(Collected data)
[Start of section]
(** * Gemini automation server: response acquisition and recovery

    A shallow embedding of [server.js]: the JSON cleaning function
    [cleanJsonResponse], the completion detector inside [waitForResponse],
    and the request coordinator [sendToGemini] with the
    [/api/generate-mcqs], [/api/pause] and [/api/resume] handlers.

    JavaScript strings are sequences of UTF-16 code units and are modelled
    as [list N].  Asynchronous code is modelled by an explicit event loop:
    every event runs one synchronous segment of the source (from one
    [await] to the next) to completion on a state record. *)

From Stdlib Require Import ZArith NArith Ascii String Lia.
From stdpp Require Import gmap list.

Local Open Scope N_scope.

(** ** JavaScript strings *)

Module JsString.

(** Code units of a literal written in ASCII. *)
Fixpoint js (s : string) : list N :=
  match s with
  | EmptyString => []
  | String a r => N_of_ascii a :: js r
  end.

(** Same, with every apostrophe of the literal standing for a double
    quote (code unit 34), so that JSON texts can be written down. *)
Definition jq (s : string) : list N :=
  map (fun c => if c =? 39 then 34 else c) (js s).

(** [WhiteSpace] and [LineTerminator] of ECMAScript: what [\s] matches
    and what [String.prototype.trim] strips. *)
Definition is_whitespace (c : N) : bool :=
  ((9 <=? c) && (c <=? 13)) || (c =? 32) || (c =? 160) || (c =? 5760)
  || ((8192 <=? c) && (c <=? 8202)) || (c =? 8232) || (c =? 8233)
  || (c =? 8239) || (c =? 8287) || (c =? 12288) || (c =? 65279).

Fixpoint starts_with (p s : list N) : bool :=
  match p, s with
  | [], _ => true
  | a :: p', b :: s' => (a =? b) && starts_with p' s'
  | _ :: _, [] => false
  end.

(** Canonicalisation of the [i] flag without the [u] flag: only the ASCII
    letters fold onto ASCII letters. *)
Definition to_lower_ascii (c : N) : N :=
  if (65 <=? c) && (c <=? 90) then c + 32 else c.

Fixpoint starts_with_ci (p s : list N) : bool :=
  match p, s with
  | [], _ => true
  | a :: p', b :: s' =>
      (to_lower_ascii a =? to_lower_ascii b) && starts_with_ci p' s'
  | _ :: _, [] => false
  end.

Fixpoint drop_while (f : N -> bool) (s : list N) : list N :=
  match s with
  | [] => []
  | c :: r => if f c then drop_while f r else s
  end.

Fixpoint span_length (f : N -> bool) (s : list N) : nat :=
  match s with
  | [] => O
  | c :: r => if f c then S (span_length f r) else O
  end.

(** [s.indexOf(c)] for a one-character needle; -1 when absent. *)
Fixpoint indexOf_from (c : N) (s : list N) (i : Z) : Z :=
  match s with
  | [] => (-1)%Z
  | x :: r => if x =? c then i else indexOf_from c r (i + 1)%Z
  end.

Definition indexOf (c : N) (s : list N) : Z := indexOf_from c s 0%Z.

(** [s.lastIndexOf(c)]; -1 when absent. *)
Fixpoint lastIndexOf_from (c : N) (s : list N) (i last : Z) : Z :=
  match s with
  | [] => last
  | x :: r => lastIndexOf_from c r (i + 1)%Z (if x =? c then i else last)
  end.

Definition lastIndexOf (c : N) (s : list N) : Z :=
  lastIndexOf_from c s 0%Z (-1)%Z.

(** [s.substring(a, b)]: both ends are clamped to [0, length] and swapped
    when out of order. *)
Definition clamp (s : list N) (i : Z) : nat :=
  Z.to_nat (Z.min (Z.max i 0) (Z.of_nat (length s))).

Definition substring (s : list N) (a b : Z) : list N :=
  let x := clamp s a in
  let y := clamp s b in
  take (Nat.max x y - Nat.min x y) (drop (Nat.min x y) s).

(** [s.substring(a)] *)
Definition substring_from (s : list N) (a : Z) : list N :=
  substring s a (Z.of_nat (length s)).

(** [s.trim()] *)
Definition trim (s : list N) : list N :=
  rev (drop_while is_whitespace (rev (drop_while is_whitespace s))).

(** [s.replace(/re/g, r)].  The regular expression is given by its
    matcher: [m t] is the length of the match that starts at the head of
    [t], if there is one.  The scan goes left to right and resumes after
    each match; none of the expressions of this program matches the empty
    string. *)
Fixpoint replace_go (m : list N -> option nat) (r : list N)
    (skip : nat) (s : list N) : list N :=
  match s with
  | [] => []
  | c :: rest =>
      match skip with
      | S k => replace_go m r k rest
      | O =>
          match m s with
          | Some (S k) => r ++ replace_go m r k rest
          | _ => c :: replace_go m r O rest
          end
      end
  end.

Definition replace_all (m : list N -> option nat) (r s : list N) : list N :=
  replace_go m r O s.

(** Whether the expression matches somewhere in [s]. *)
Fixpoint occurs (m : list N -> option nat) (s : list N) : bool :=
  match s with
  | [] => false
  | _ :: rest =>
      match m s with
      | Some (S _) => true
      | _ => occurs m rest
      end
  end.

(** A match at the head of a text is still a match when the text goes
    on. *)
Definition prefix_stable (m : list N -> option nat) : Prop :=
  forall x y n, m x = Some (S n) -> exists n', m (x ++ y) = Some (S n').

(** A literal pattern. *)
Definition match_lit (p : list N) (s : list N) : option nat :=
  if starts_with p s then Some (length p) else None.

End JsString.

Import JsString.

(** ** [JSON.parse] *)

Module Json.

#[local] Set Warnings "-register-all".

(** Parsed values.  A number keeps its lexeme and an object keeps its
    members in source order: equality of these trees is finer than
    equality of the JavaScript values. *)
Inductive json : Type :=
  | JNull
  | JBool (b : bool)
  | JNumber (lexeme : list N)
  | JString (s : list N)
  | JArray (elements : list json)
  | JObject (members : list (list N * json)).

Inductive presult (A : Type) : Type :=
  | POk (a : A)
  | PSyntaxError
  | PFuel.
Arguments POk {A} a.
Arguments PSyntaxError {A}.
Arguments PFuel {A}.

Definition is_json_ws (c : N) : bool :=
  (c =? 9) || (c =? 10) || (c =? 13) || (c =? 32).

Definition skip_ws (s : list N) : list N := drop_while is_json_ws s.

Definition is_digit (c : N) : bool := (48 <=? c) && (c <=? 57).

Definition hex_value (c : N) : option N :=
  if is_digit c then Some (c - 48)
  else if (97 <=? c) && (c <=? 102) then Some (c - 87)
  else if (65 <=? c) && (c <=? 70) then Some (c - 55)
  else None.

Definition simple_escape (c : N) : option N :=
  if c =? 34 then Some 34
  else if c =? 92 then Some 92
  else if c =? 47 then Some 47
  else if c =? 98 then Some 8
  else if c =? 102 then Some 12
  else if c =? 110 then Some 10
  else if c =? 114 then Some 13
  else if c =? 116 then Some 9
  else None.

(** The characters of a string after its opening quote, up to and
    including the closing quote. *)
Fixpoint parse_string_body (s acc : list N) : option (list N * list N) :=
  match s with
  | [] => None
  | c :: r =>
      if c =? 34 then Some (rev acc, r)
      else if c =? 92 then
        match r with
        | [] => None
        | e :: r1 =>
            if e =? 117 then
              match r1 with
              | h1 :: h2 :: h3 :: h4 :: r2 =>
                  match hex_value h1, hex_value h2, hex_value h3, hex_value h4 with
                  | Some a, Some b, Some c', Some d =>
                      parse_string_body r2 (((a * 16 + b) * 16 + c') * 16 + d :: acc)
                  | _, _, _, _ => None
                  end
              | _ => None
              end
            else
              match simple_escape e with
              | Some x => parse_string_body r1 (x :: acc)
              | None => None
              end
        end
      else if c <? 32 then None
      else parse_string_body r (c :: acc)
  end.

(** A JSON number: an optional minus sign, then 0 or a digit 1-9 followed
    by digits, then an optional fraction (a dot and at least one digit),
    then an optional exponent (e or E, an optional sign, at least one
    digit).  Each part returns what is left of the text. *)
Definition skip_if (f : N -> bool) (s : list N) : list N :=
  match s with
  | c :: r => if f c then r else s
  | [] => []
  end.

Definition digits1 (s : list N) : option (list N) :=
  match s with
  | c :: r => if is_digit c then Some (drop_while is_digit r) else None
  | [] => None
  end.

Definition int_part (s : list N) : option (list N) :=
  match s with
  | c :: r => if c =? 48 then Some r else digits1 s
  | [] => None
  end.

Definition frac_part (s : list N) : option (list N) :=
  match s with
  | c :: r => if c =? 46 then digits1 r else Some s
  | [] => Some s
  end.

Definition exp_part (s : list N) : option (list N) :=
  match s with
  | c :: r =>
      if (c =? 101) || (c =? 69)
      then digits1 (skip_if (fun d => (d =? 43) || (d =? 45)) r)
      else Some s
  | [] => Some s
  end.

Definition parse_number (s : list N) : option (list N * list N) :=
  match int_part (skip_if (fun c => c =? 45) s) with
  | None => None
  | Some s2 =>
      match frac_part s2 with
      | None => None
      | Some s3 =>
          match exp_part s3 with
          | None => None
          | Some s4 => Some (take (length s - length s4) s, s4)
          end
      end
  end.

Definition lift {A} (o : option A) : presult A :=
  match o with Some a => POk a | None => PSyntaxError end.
[End of section]
__Task details__
Reproduce, word for word and in full, only the lines above that start at the line with "Definition skip_if (f" and run through the line with "(o : option", both ends included.

__Problem solution__
Definition skip_if (f : N -> bool) (s : list N) : list N :=
  match s with
  | c :: r => if f c then r else s
  | [] => []
  end.

Definition digits1 (s : list N) : option (list N) :=
  match s with
  | c :: r => if is_digit c then Some (drop_while is_digit r) else None
  | [] => None
  end.

Definition int_part (s : list N) : option (list N) :=
  match s with
  | c :: r => if c =? 48 then Some r else digits1 s
  | [] => None
  end.

Definition frac_part (s : list N) : option (list N) :=
  match s with
  | c :: r => if c =? 46 then digits1 r else Some s
  | [] => Some s
  end.

Definition exp_part (s : list N) : option (list N) :=
  match s with
  | c :: r =>
      if (c =? 101) || (c =? 69)
      then digits1 (skip_if (fun d => (d =? 43) || (d =? 45)) r)
      else Some s
  | [] => Some s
  end.

Definition parse_number (s : list N) : option (list N * list N) :=
  match int_part (skip_if (fun c => c =? 45) s) with
  | None => None
  | Some s2 =>
      match frac_part s2 with
      | None => None
      | Some s3 =>
          match exp_part s3 with
          | None => None
          | Some s4 => Some (take (length s - length s4) s, s4)
          end
      end
  end.

Definition lift {A} (o : option A) : presult A :=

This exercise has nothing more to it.